WHAT THIS TASK INVOLVES:
Search each line below for the word "need" and list those that contain it.

(Saved entries)
Lemma draw_pg_spec fuel host_count pg_size pg h0 seed :
  hits fuel host_count -> 1 <= pg_size <= host_count -> Z.of_nat (List.length pg) = pg_size -> pg !! 0%nat = Some h0 -> 0 <= h0 < host_count ->
  exists pg' seed', draw_pg Intn fuel host_count pg_size pg seed = Ret (pg', seed') /\ group_ok host_count pg_size pg' /\ pg' !! 0%nat = Some h0.
Proof.
  intros Hh Hs Hl H0 Hr. unfold draw_pg.
  destruct (for_each_inv (fun j '(pg, seed) => r ← draw_host Intn fuel seed host_count pg j; pg ← set_index pg j (fst r); Ret (pg, snd r))
    (fun pre '(pg, _) => let n := S (List.length pre) in Z.of_nat (List.length pg) = pg_size /\ pg !! 0%nat = Some h0 /\
       NoDup (take n pg) /\ Forall (fun h => 0 <= h < host_count) (take n pg)) (seqZ 1 (pg_size - 1)) (pg, seed)) as ([pg' seed'] & E & I1 & I2 & I3 & I4).
  - destruct pg as [|x pg]; [done|]. injection H0 as ->. cbn. rewrite take_0. split; [done|]. split; [done|]. split; [apply NoDup_singleton|by constructor].
  - intros pre j post [pg1 s1] El (J1 & J2 & J3 & J4).
    assert (Hj : j = 1 + Z.of_nat (List.length pre) /\ j < pg_size).
    { assert (Ej : seqZ 1 (pg_size - 1) !! List.length pre = Some j) by (rewrite El; apply list_lookup_middle; done).
      apply lookup_seqZ in Ej. lia. }
    destruct Hj as [-> Hj]. set (n := S (List.length pre)) in *. replace (1 + Z.of_nat (List.length pre)) with (Z.of_nat n) by lia.
    destruct (free_host (take n pg1) host_count) as (h & Hh1 & Hh2); [rewrite length_take; lia|].
    destruct (Hh s1 h Hh1) as (t & Ht & Et).
    destruct (draw_host_spec host_count pg1 (Z.of_nat n) ltac:(lia) ltac:(lia) fuel s1 t Ht) as (x & s2 & Ed & Hx1 & Hx2); [by rewrite Nat2Z.id, Et|].
    rewrite Ed. cbn [mbind go_bind fst snd]. rewrite set_index_lt by lia. cbn [mbind go_bind]. rewrite Nat2Z.id in Hx2 |- *. eexists. split; [reflexivity|].
    rewrite length_app. cbn [List.length]. replace (S (List.length pre + 1)) with (S n) by lia.
    rewrite length_insert. split; [done|]. split; [rewrite list_lookup_insert_ne by lia; done|].
    rewrite (take_S_r _ _ x) by (rewrite list_lookup_insert_eq by lia; done). rewrite take_insert_ge by lia. split.
    + apply NoDup_app. split; [done|]. split; [|apply NoDup_singleton]. intros y Hy Hy'. apply list_elem_of_singleton in Hy'. by subst.
    + apply Forall_app. split; [done|by constructor].
  - exists pg', seed'. split; [done|]. rewrite length_seqZ in I3, I4. rewrite take_ge in I3, I4 by lia. split; [by split|done].
Qed.

Lemma draw_pgs_spec fuel host_count pg_size pgs leaders :
  hits fuel host_count -> 1 <= pg_size <= host_count ->
  Forall2 (fun pg h => Z.of_nat (List.length pg) = pg_size /\ pg !! 0%nat = Some h /\ 0 <= h < host_count) pgs leaders ->
  exists pgs', draw_pgs Intn fuel host_count pg_size pgs = Ret pgs' /\
    Forall2 (fun pg h => group_ok host_count pg_size pg /\ pg !! 0%nat = Some h) pgs' leaders.
Proof.
  intros Hh Hs Hall. unfold draw_pgs.
  destruct (for_each_inv (fun pg '(a, seed) => r ← draw_pg Intn fuel host_count pg_size pg seed; Ret (a ++ [fst r], snd r))
    (fun pre '(a, _) => Forall2 (fun pg h => group_ok host_count pg_size pg /\ pg !! 0%nat = Some h) a (take (List.length pre) leaders)) pgs ([], 0%nat))
    as ([a s] & E & Ha).
  - constructor.
  - intros pre pg post [a s] El Ha. subst pgs.
    destruct (Forall2_lookup_l _ _ _ (List.length pre) pg Hall) as (h & Eh & L1 & L2 & L3); [by apply list_lookup_middle|].
    destruct (draw_pg_spec fuel host_count pg_size pg h s Hh Hs L1 L2 L3) as (pg' & s' & Ed & G1 & G2). rewrite Ed. cbn [mbind go_bind fst snd].
    eexists. split; [reflexivity|]. rewrite length_app, Nat.add_1_r, (take_S_r _ _ h Eh). apply Forall2_app; [done|]. by constructor.
  - rewrite E. cbn [mbind go_bind fst]. exists a. split; [done|]. rewrite <- (firstn_all leaders), <- (Forall2_length _ _ _ Hall). done.
Qed.

End drawing.

(** ** Leaders *)

Definition count_of (h : Z) (l : list Z) : Z := count_if (fun x => bool_decide (x = h)) l.

Lemma count_of_nodup h l : NoDup l -> count_of h l = Z.b2z (bool_decide (h ∈ l)).
Proof.
  unfold count_of. induction 1 as [|x l Hx Hn IH]; [by rewrite count_if_nil|]. rewrite count_if_cons, IH.
  destruct (decide (x = h)) as [->|Hne].
  - rewrite (bool_decide_eq_true_2 (h = h)), (bool_decide_eq_false_2 (h ∈ l)), (bool_decide_eq_true_2 (h ∈ h :: l)) by (done || by left). done.
  - rewrite (bool_decide_eq_false_2 (x = h)) by done. rewrite (bool_decide_ext (h ∈ x :: l) (h ∈ l)); [done|].
    rewrite elem_of_cons. naive_solver.
Qed.

(** Each candidate leads as many groups as any other one, or one more. *)
Definition even_leaders (host_count pg_count : Z) (leaders : list Z) : Prop :=
  forall h, 0 <= h < host_count -> let div := Z.quot pg_count host_count in div <= count_of h leaders <= div + 1.

Section leaders.
Context (Perm : nat -> Z -> list Z).
Hypothesis HPerm : forall s n, Perm s n ≡ₚ seqZ 0 n.

Lemma getRandIndex_spec candidate need :
  0 < candidate -> 0 <= need ->
  exists leaders, getRandIndex Perm candidate need = Ret leaders /\ Z.of_nat (List.length leaders) = need /\
    Forall (fun h => 0 <= h < candidate) leaders /\ even_leaders candidate need leaders.
Proof.
  intros Hc Hn. unfold getRandIndex. rewrite (proj2 (Z.ltb_ge need 0) Hn), (proj2 (Z.eqb_neq candidate 0)) by lia. cbn [orb].
  rewrite Z.quot_div_nonneg by lia. set (div := need / candidate). pose proof (Z.div_mod need candidate ltac:(lia)) as Hd. fold div in Hd.
  pose proof (Z.mod_pos_bound need candidate Hc). assert (0 <= div) by (apply Z.div_pos; lia).
  set (p := Perm 0 candidate). assert (Hp : p ≡ₚ seqZ 0 candidate) by apply HPerm.
  assert (Hpl : Z.of_nat (List.length p) = candidate) by (rewrite (Permutation_length Hp), length_seqZ; lia).
  assert (Hrounds : forall n, Z.of_nat (List.length (concat (replicate n (seqZ 0 candidate)))) = Z.of_nat n * candidate /\
    forall h, 0 <= h < candidate -> count_of h (concat (replicate n (seqZ 0 candidate))) = Z.of_nat n).
  { induction n as [|n [IH1 IH2]]; cbn [replicate concat]; [done|]. split; [rewrite length_app, length_seqZ; lia|].
    intros h Hh. unfold count_of in *. rewrite count_if_app, IH2 by done. fold (count_of h (seqZ 0 candidate)).
    rewrite count_of_nodup by apply NoDup_seqZ. rewrite bool_decide_eq_true_2 by (apply elem_of_seqZ; lia). cbn [Z.b2z]. lia. }
  destruct (Hrounds (Z.to_nat div)) as [L1 L2]. eexists. split; [reflexivity|]. split_and!.
  - rewrite length_app, length_take. lia.
  - apply Forall_app. split.
    + apply Forall_concat, Forall_replicate, Forall_forall. intros h Hh. apply elem_of_seqZ in Hh. lia.
    + apply Forall_take, Forall_forall. intros h Hh. rewrite Hp in Hh. apply elem_of_seqZ in Hh. lia.
  - intros h Hh. cbn zeta. rewrite Z.quot_div_nonneg by lia. fold div. unfold count_of. rewrite count_if_app. fold (count_of h (concat (replicate (Z.to_nat div) (seqZ 0 candidate)))).
    rewrite L2 by done. fold (count_of h (take (Z.to_nat (need - div * candidate)) p)). rewrite count_of_nodup.
    + destruct (bool_decide _); cbn [Z.b2z]; lia.
    + eapply sublist_NoDup; [|apply sublist_take]. rewrite Hp. apply NoDup_seqZ.
Qed.

End leaders.

Lemma first_hosts_spec pg_size leaders pg_count :
  1 <= pg_size -> Z.of_nat (List.length leaders) = pg_count ->
  first_hosts pg_size leaders pg_count = Ret ((fun h => <[0%nat := h]> (replicate (Z.to_nat pg_size) (-1))) <$> leaders).
Proof.
  intros Hs Hl. unfold first_hosts. set (f := fun h : Z => <[0%nat := h]> (replicate (Z.to_nat pg_size) (-1))).
  destruct (for_each_inv (fun i a => h ← at_index leaders i; pg ← set_index (replicate (Z.to_nat pg_size) (-1)) 0 h; Ret (a ++ [pg]))
    (fun pre a => a = f <$> take (List.length pre) leaders) (seqZ 0 pg_count) []) as (a & -> & ->).
  - done.
  - intros pre i post a El ->. assert (Ei : seqZ 0 pg_count !! List.length pre = Some i) by (rewrite El; by apply list_lookup_middle).
    apply lookup_seqZ in Ei as [-> Hi]. rewrite Z.add_0_l in *. destruct (at_index_lt leaders (Z.of_nat (List.length pre))) as (h & Eh & ->); [lia|].
    cbn [mbind go_bind]. rewrite set_index_lt by (rewrite length_replicate; lia). cbn [mbind go_bind]. eexists. split; [reflexivity|].
    rewrite Nat2Z.id in Eh. rewrite length_app, Nat.add_1_r, (take_S_r _ _ h Eh), fmap_app. done.
  - f_equal. rewrite length_seqZ, take_ge by lia. done.
Qed.

(** ** Counting *)

Definition on_host (pgs : list (list Z)) (h : Z) : Z := count_if (fun pg => bool_decide (h ∈ pg)) pgs.

(** The counters say how many groups every host has. *)
Definition counted (host_count : Z) (pgs : list (list Z)) (nums : list Z) : Prop :=
  Z.of_nat (List.length nums) = host_count /\ forall h, 0 <= h < host_count -> nums !! Z.to_nat h = Some (on_host pgs h).

Lemma count_pg_spec host_count i pg nums m :
  NoDup pg -> Forall (fun h => 0 <= h < host_count) pg -> Z.of_nat (List.length nums) = host_count ->
  exists nums' m', count_pg i pg (nums, m) = Ret (nums', m') /\ Z.of_nat (List.length nums') = host_count /\
    (forall h, 0 <= h < host_count -> nums' !! Z.to_nat h = (fun n => n + Z.b2z (bool_decide (h ∈ pg))) <$> nums !! Z.to_nat h) /\
    (forall h j, j ∈ default [] (m' !! h) -> j = i \/ j ∈ default [] (m !! h)).
Proof.
  intros Hn Hr Hl. unfold count_pg.
  destruct (for_each_inv (fun host_idx '(pg_num_on_host, pg_on_host_map) =>
      n ← at_index pg_num_on_host host_idx; pg_num_on_host ← set_index pg_num_on_host host_idx (n + 1);
      Ret (pg_num_on_host, <[host_idx := default [] (pg_on_host_map !! host_idx) ++ [i]]> pg_on_host_map))
    (fun pre '(nums', m') => Z.of_nat (List.length nums') = host_count /\
      (forall h, 0 <= h < host_count -> nums' !! Z.to_nat h = (fun n => n + Z.b2z (bool_decide (h ∈ pre))) <$> nums !! Z.to_nat h) /\
      (forall h j, j ∈ default [] (m' !! h) -> j = i \/ j ∈ default [] (m !! h))) pg (nums, m)) as ([nums' m'] & E & I1 & I2 & I3).
  - split; [done|]. split; [|by right]. intros h Hh. rewrite bool_decide_eq_false_2 by apply not_elem_of_nil. destruct (nums !! _); [|done]. cbn. f_equal. lia.
  - intros pre x post [nums1 m1] El (J1 & J2 & J3). subst pg. apply Forall_app in Hr as [_ Hr]. apply Forall_cons in Hr as [Hx _].
    destruct (at_index_lt nums1 x ltac:(lia)) as (n & En & ->). cbn [mbind go_bind]. rewrite set_index_lt by lia. cbn [mbind go_bind].
    eexists. split; [reflexivity|]. cbn beta iota. rewrite length_insert. split; [done|]. split.
    + intros h Hh. apply NoDup_app in Hn as (_ & Hd & _). destruct (decide (h = x)) as [->|Hne].
      * rewrite list_lookup_insert_eq by lia. rewrite J2 in En by done. rewrite (bool_decide_eq_true_2 (x ∈ pre ++ [x])) by set_solver.
        rewrite (bool_decide_eq_false_2 (x ∈ pre)) in En by (intros Hp; apply (Hd x Hp); by left).
        destruct (nums !! Z.to_nat x) as [n0|]; [|done]. injection En as <-. cbn. f_equal. lia.
      * rewrite list_lookup_insert_ne by lia. rewrite J2 by done. destruct (nums !! Z.to_nat h); [|done]. cbn. do 2 f_equal.
        f_equal. apply bool_decide_ext. set_solver.
    + intros h j. destruct (decide (h = x)) as [->|Hne].
      * rewrite lookup_insert_eq. cbn [default from_option id]. rewrite elem_of_app, list_elem_of_singleton. naive_solver.
      * rewrite lookup_insert_ne by done. apply J3.
  - exists nums', m'. done.
Qed.

Lemma count_pgs_spec host_count pg_size pgs :
  0 <= host_count -> Forall (group_ok host_count pg_size) pgs ->
  exists nums m, count_pgs host_count pgs = Ret (nums, m) /\ counted host_count pgs nums /\
    forall h j, j ∈ default [] (m !! h) -> 0 <= j < Z.of_nat (List.length pgs).
Proof.
  intros Hc Hg. unfold count_pgs.
  destruct (for_each_inv (fun i s => pg ← at_index pgs i; count_pg i pg s)
    (fun pre '(nums, m) => counted host_count (take (List.length pre) pgs) nums /\
       forall h j, j ∈ default [] (m !! h) -> 0 <= j < Z.of_nat (List.length pgs)) (seqZ 0 (Z.of_nat (List.length pgs))) (replicate (Z.to_nat host_count) 0, ∅))
    as ([nums m] & E & I1 & I2).
  - split; [split; [rewrite length_replicate; lia|]|].
    + intros h Hh. rewrite lookup_replicate_2 by lia. done.
    + intros h j. rewrite lookup_empty. by intros ?%not_elem_of_nil.
  - intros pre i post [nums m] El [[J1 J2] J3].
    assert (Ei : seqZ 0 (Z.of_nat (List.length pgs)) !! List.length pre = Some i) by (rewrite El; by apply list_lookup_middle).
    apply lookup_seqZ in Ei as [-> Hi]. rewrite Z.add_0_l in *. destruct (at_index_lt pgs (Z.of_nat (List.length pre)) ltac:(lia)) as (pg & Ep & ->).
    rewrite Nat2Z.id in Ep. cbn [mbind go_bind]. pose proof (Forall_lookup_1 _ _ _ _ Hg Ep) as [G1 G2 G3].
    destruct (count_pg_spec host_count (Z.of_nat (List.length pre)) pg nums m G2 G3 J1) as (nums' & m' & E & L1 & L2 & L3).
    exists (nums', m'). split; [done|]. split; [split; [done|]|].
    + intros h Hh. rewrite L2, J2 by done. cbn [fmap option_fmap option_map]. f_equal. rewrite length_app, Nat.add_1_r, (take_S_r _ _ pg Ep). unfold on_host.
      rewrite count_if_app, count_if_cons, count_if_nil. lia.
    + intros h j Hj. destruct (L3 h j Hj) as [->|Hj']; [lia|]. by apply (J3 h).
  - exists nums, m. rewrite length_seqZ, take_ge in I1 by lia. done.
Qed.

RESPONSE AREA:
Lemma getRandIndex_spec candidate need :
  0 < candidate -> 0 <= need ->
  exists leaders, getRandIndex Perm candidate need = Ret leaders /\ Z.of_nat (List.length leaders) = need /\
    Forall (fun h => 0 <= h < candidate) leaders /\ even_leaders candidate need leaders.
  intros Hc Hn. unfold getRandIndex. rewrite (proj2 (Z.ltb_ge need 0) Hn), (proj2 (Z.eqb_neq candidate 0)) by lia. cbn [orb].
  rewrite Z.quot_div_nonneg by lia. set (div := need / candidate). pose proof (Z.div_mod need candidate ltac:(lia)) as Hd. fold div in Hd.
  pose proof (Z.mod_pos_bound need candidate Hc). assert (0 <= div) by (apply Z.div_pos; lia).
    rewrite L2 by done. fold (count_of h (take (Z.to_nat (need - div * candidate)) p)). rewrite count_of_nodup.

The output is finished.